Nasceu em Rio Verde, 18.12.1916, e nessa cidade faleceu no dia 13 de outubro de 1992. Filho de João Ferreira de Castro e Corina Cândida. Migrou da fazenda, onde residia com os seus, para a sede do município, hospedando-se com o casal Raul Seabra e Luzia, o mesmo que hospedara, em 1917, Pedro Ludovico, quando ele veio de mudança. Raul o empregou na sua farmácia, sem prejuízo dos seus estudos. Aí trabalhou com o poeta rio-verdense Zequinha Seabra (natural de Macaé, Rio de Janeiro, pai de um dos políticos de maior destaque em Goiás, Wilmar Guimarães, e do jogador de futebol Washington, apelidado Goiano, campeão paulista pelo Corinthians em 1954).
Juventino, também conhecido por Fiúco, estudou até concluir o primário. Tornou-se fazendeiro, desenvolvendo a pecuária leiteira, piloto de pequenos aviões (sendo um dos fundadores do aeroclube local) e boticário, nomeando sua empresa de “Farmácia Seabra”. Foi sócio-fundador da Associação Rural de Rio Verde, em 14.04.1958, que mais tarde se converteu no Sindicato Rural de Rio Verde, do qual foi presidente. Também foi um dos fundadores da Fundação do Instituto de Assistência a Menores de Rio Verde, criada em 4.01.1956.
Casou-se, no dia 10 de junho de 1946, com Magdalena Leão de Castro, e desse enlace nasceram sete filhos. Líder kardecista e maçônico, Juventino teve dois mandatos como venerável da Loja Maçônica “Estrela Rioverdense”, de 1947 a 1948 e de 1957 a 1958.
Elegeu-se vereador pelo PSD em 1950, ocupando em seguida o cargo de presidente da Câmara Municipal. Sempre fiel ao PSD, participou do diretório do partido.

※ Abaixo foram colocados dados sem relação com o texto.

Definition parent (p : string) : option string :=
  let segs := split_sep p in
  match start_component segs with
  | RootDir :: _ =>
      match body_parent (tail segs) with
      | Some b => Some (String path_sep (join_sep b))
      | None => None
      end
  | CurDir :: _ =>
      match body_parent (tail segs) with
      | Some b => Some (join_sep ("." :: b))
      | None => Some ""
      end
  | _ =>
      match body_parent segs with
      | Some b => Some (join_sep b)
      | None => None
      end
  end.

(** [PathBuf::pop]: the shortened path, or [None] for [false]. *)
Definition path_pop (p : string) : option string := parent p.

Fixpoint is_prefix (a b : list Component) : bool :=
  match a, b with
  | [], _ => true
  | x :: a', y :: b' => bool_decide (x = y) && is_prefix a' b'
  | _ :: _, [] => false
  end.

(** [Path::starts_with] compares components, not text; so does [==]. *)
Definition path_starts_with (p base : string) : bool :=
  is_prefix (components base) (components p).
Definition path_eq (p q : string) : bool := bool_decide (components p = components q).

Example components_ex : components "./a//b/./../c/" = [CurDir; Normal "a"; Normal "b"; ParentDir; Normal "c"].
Proof. reflexivity. Qed.
Example components_root : components "//a/." = [RootDir; Normal "a"] /\ components "/" = [RootDir] /\ components "" = [].
Proof. repeat split; reflexivity. Qed.
Example parent_ex : map parent ["/a//b/"; "./a"; "."; "a"; "/"; ""; "/a"; "a/../b"] =
  [Some "/a"; Some "."; Some ""; Some ""; None; None; Some "/"; Some "a/.."].
Proof. reflexivity. Qed.

(** ** The validators of [ops.rs] *)

Definition is_ascii_alphanumeric (c : ascii) : bool :=
  let b := byte_of c in
  ((48 <=? b) && (b <=? 57) || (65 <=? b) && (b <=? 90) || (97 <=? b) && (b <=? 122))%Z.

Definition name_char (c : ascii) : bool :=
  is_ascii_alphanumeric c || Ascii.eqb c "_" || Ascii.eqb c "-" || Ascii.eqb c ".".

Fixpoint all_chars (p : ascii -> bool) (s : string) : bool :=
  match s with
  | EmptyString => true
  | String c s' => p c && all_chars p s'
  end.

Definition validate_name (name : string) : result NodegetError unit :=
  if String.eqb name "" then Err (InvalidInput "name cannot be empty")
  else if (128 <? String.length name)%nat then Err (InvalidInput "name too long (max 128 chars)")
  else if negb (all_chars name_char name) then
    Err (InvalidInput "name contains invalid characters (only [A-Za-z0-9_.-] are allowed)")
  else if all_chars (Ascii.eqb ".") name then Err (InvalidInput "name cannot be '.' or '..'")
  else Ok tt.

(** The loop over the components of a sub path; [has] is [has_component]. *)
Fixpoint check_sub_components (cs : list Component) (has : bool) : result NodegetError bool :=
  match cs with
  | [] => Ok has
  | Normal segment :: cs' => let? _ := validate_name segment in check_sub_components cs' true
  | CurDir :: cs' => check_sub_components cs' has
  | ParentDir :: _ => Err (InvalidInput "path cannot contain '..'")
  | RootDir :: _ => Err (InvalidInput "path cannot be absolute (leading '/')")
  | Prefix _ :: _ => Err (InvalidInput "path cannot contain drive prefix")
  end.

Definition validate_sub_path (path : string) : result NodegetError unit :=
  if String.eqb path "" then Err (InvalidInput "path cannot be empty")
  else if (512 <? String.length path)%nat then Err (InvalidInput "path too long (max 512 chars)")
  else if contains_char "\" path then Err (InvalidInput "path cannot contain backslash")
  else
    let? has_component := check_sub_components (components path) false in
    if negb has_component then Err (InvalidInput "path has no valid component") else Ok tt.

(** ** [resolve_safe_file_path] *)

Definition traversal_error : NodegetError :=
  InvalidInput "Invalid path: path traversal detected".

(** The loop over the components of the file path. *)
Fixpoint resolve_components (resolved : string) (cs : list Component) : result NodegetError string :=
  match cs with
  | [] => Ok resolved
  | Normal c :: cs' => resolve_components (path_push resolved c) cs'
  | RootDir :: cs' | CurDir :: cs' => resolve_components resolved cs'
  | ParentDir :: cs' =>
      match path_pop resolved with
      | Some p => resolve_components p cs'
      | None => Err traversal_error
      end
  | Prefix _ :: _ => Err (InvalidInput "Invalid path: absolute path not allowed")
  end.

Definition resolve_safe_file_path (static_path sub_path file_path : string) :
  result NodegetError string :=
  let? _ := validate_sub_path sub_path in
  let base := path_push static_path sub_path in
  let? resolved := resolve_components base (components file_path) in
  if negb (path_starts_with resolved base) then Err traversal_error else Ok resolved.

Example resolve_ex :
  resolve_safe_file_path "./static/" "sites/blog" "/a/./b/../c.html" = Ok "./static/sites/blog/a/c.html" /\
  resolve_safe_file_path "./static/" "sites/blog" "../other/x" = Err traversal_error /\
  resolve_safe_file_path "./static/" "sites/blog" "../blog2" = Err traversal_error.
Proof. repeat split; reflexivity. Qed.

(** ** The walk the guard stands for

    The same loop on a stack of components instead of text, and the lexical
    normalisation of a path that stays below its starting point. *)

Fixpoint walk (stack cs : list Component) : option (list Component) :=
  match cs with
  | [] => Some stack
  | Normal c :: cs' => walk (stack ++ [Normal c]) cs'
  | RootDir :: cs' | CurDir :: cs' => walk stack cs'
  | ParentDir :: cs' =>
      match stack with
      | [] | [RootDir] => None
      | _ => walk (removelast stack) cs'
      end
  | Prefix _ :: _ => None
  end.

Fixpoint normalize (below : list string) (cs : list Component) : option (list string) :=
  match cs with
  | [] => Some below
  | Normal c :: cs' => normalize (below ++ [c]) cs'
  | RootDir :: cs' | CurDir :: cs' => normalize below cs'
  | ParentDir :: cs' =>
      match below with
      | [] => None
      | _ => normalize (removelast below) cs'
      end
  | Prefix _ :: _ => None
  end.

(** ** Segments *)

Notation no_sep s := (contains_char path_sep s = false).

(** What a [Normal] component holds: a name without separators other than [.] and [..]. *)
Definition plain_name (c : string) : Prop :=
  no_sep c /\ parse_single_component c = Some (Normal c).

Lemma split_sep_cons s : exists seg segs, split_sep s = seg :: segs.
Proof.
  induction s as [|c s (seg & segs & IH)]; simpl; [eauto|].
  destruct (Ascii.eqb c path_sep); [eauto|]. rewrite IH. eauto.
Qed.

Lemma split_sep_app a b : split_sep (a +:+ String path_sep b) = split_sep a ++ split_sep b.
Proof.
  induction a as [|c a IH]; simpl; [done|].
  destruct (Ascii.eqb c path_sep); [by rewrite IH|].
  rewrite IH. destruct (split_sep_cons a) as (seg & segs & ->). done.
Qed.

Lemma split_sep_no_sep s : no_sep s -> split_sep s = [s].
Proof.
  induction s as [|c s IH]; simpl; [done|].
  intros [Hc Hs]%orb_false_iff. rewrite Ascii.eqb_sym, Hc, (IH Hs). done.
Qed.

Lemma split_sep_segs s : Forall (fun seg => no_sep seg) (split_sep s).
Proof.
  induction s as [|c s IH]; simpl; [by repeat constructor|].
  destruct (Ascii.eqb c path_sep) eqn:E; [by constructor|].
  destruct (split_sep_cons s) as (seg & segs & Hs). rewrite Hs in *.
  inversion IH as [|? ? IH1 IH2]; subst. constructor; [|done].
  cbn [contains_char]. by rewrite Ascii.eqb_sym, E, IH1.
Qed.

Lemma split_join l : l <> [] -> Forall (fun seg => no_sep seg) l -> split_sep (join_sep l) = l.
Proof.
  intros Hne Hl. induction Hl as [|x l Hx Hl IH]; [done|].
  destruct l as [|y l]; [by apply split_sep_no_sep|].
  change (join_sep (x :: y :: l)) with (x +:+ String path_sep (join_sep (y :: l))).
  rewrite split_sep_app, IH, split_sep_no_sep by done. done.
Qed.

Lemma ends_with_sep_spec p : ends_with_sep p = true -> exists q, p = q +:+ String path_sep "".
Proof.
  induction p as [|c p IH]; [done|]. destruct p as [|d p].
  - simpl. intros ->%Ascii.eqb_eq. by exists "".
  - change (ends_with_sep (String c (String d p))) with (ends_with_sep (String d p)).
    intros (q & ->)%IH. by exists (String c q).
Qed.

Lemma split_sep_empty s : split_sep s = [""] -> s = "".
Proof.
  destruct s as [|c s]; [done|]. simpl. destruct (split_sep_cons s) as (? & ? & ->).
  by case_match.
Qed.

Após a extinção do PSD, em outubro de 1965, filiou-se ao MDB e, posteriormente, ao PMDB. Por lealdade a Mauro Borges, acompanhou-o na dissidência de 1986 e apoiou sua candidatura ao governo do Estado, pela coligação PDC-PDS-PFL. Retornou ao PMDB, e seu falecimento ocorreu poucos dias depois das eleições municipais que garantiram a Osório Leão Santa Cruz o segundo mandato como prefeito pelo PDC. Apesar de o PDC fazer oposição ao governo peemedebista no Estado, no município, estava coligado com o PMDB, o que levou Fiúco de Castro a apoiar Osório.